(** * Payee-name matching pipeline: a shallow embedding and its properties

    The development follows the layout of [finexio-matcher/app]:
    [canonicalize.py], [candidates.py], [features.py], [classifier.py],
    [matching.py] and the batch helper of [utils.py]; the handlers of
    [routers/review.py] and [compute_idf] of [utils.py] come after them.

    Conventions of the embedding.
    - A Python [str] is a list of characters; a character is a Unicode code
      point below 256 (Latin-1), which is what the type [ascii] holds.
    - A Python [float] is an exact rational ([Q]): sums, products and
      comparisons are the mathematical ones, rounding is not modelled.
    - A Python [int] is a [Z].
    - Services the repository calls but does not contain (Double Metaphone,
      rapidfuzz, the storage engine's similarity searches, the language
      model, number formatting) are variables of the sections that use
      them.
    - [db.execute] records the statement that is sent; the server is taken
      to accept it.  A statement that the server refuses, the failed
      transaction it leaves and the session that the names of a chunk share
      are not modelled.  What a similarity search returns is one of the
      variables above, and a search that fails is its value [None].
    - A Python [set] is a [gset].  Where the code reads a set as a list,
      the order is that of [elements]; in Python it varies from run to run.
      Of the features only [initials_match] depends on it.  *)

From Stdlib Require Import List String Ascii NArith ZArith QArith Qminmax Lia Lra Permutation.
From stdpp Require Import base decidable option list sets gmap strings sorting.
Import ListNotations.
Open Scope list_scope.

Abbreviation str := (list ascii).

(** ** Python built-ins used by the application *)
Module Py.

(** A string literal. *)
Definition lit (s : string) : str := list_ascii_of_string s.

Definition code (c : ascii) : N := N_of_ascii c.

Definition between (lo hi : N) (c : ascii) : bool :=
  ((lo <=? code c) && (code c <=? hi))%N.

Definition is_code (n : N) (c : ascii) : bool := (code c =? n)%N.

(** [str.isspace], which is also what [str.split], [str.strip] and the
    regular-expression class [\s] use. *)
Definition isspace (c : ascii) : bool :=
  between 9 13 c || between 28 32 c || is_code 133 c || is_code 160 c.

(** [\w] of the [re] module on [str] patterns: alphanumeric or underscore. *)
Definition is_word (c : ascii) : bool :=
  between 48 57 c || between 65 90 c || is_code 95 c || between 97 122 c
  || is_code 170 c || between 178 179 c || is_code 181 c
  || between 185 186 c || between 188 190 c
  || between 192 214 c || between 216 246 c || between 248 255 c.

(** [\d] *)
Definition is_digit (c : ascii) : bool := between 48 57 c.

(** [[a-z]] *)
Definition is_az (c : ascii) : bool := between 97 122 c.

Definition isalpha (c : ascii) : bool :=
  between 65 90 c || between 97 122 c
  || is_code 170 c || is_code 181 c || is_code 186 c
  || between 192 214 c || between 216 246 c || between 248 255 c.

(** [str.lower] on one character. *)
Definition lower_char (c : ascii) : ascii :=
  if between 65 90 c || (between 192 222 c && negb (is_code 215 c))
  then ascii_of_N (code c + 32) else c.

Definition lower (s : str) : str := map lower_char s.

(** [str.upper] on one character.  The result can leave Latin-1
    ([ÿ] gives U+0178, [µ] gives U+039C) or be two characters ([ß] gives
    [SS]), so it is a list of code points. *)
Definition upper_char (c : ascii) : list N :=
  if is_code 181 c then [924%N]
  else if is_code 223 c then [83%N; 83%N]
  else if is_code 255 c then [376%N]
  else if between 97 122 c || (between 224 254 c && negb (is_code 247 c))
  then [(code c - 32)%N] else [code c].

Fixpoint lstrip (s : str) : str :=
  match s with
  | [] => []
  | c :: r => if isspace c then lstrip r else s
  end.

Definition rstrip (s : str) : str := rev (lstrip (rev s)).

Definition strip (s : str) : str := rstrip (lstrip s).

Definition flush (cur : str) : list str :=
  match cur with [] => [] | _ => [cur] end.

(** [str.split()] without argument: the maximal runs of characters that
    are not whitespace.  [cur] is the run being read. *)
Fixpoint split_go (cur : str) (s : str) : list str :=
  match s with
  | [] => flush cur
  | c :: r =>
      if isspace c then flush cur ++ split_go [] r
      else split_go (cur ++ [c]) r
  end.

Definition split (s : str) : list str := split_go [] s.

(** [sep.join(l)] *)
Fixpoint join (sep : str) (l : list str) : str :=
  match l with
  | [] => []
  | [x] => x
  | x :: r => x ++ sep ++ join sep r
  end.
....
Problem details. Restate exactly, and only, every line from the one that contains "Definition strip (s" through the last line of the records.

Solution below.
Definition strip (s : str) : str := rstrip (lstrip s).

Definition flush (cur : str) : list str :=
  match cur with [] => [] | _ => [cur] end.

(** [str.split()] without argument: the maximal runs of characters that
    are not whitespace.  [cur] is the run being read. *)
Fixpoint split_go (cur : str) (s : str) : list str :=
  match s with
  | [] => flush cur
  | c :: r =>
      if isspace c then flush cur ++ split_go [] r
      else split_go (cur ++ [c]) r
  end.

Definition split (s : str) : list str := split_go [] s.

(** [sep.join(l)] *)
Fixpoint join (sep : str) (l : list str) : str :=
  match l with
  | [] => []
  | [x] => x
  | x :: r => x ++ sep ++ join sep r
  end.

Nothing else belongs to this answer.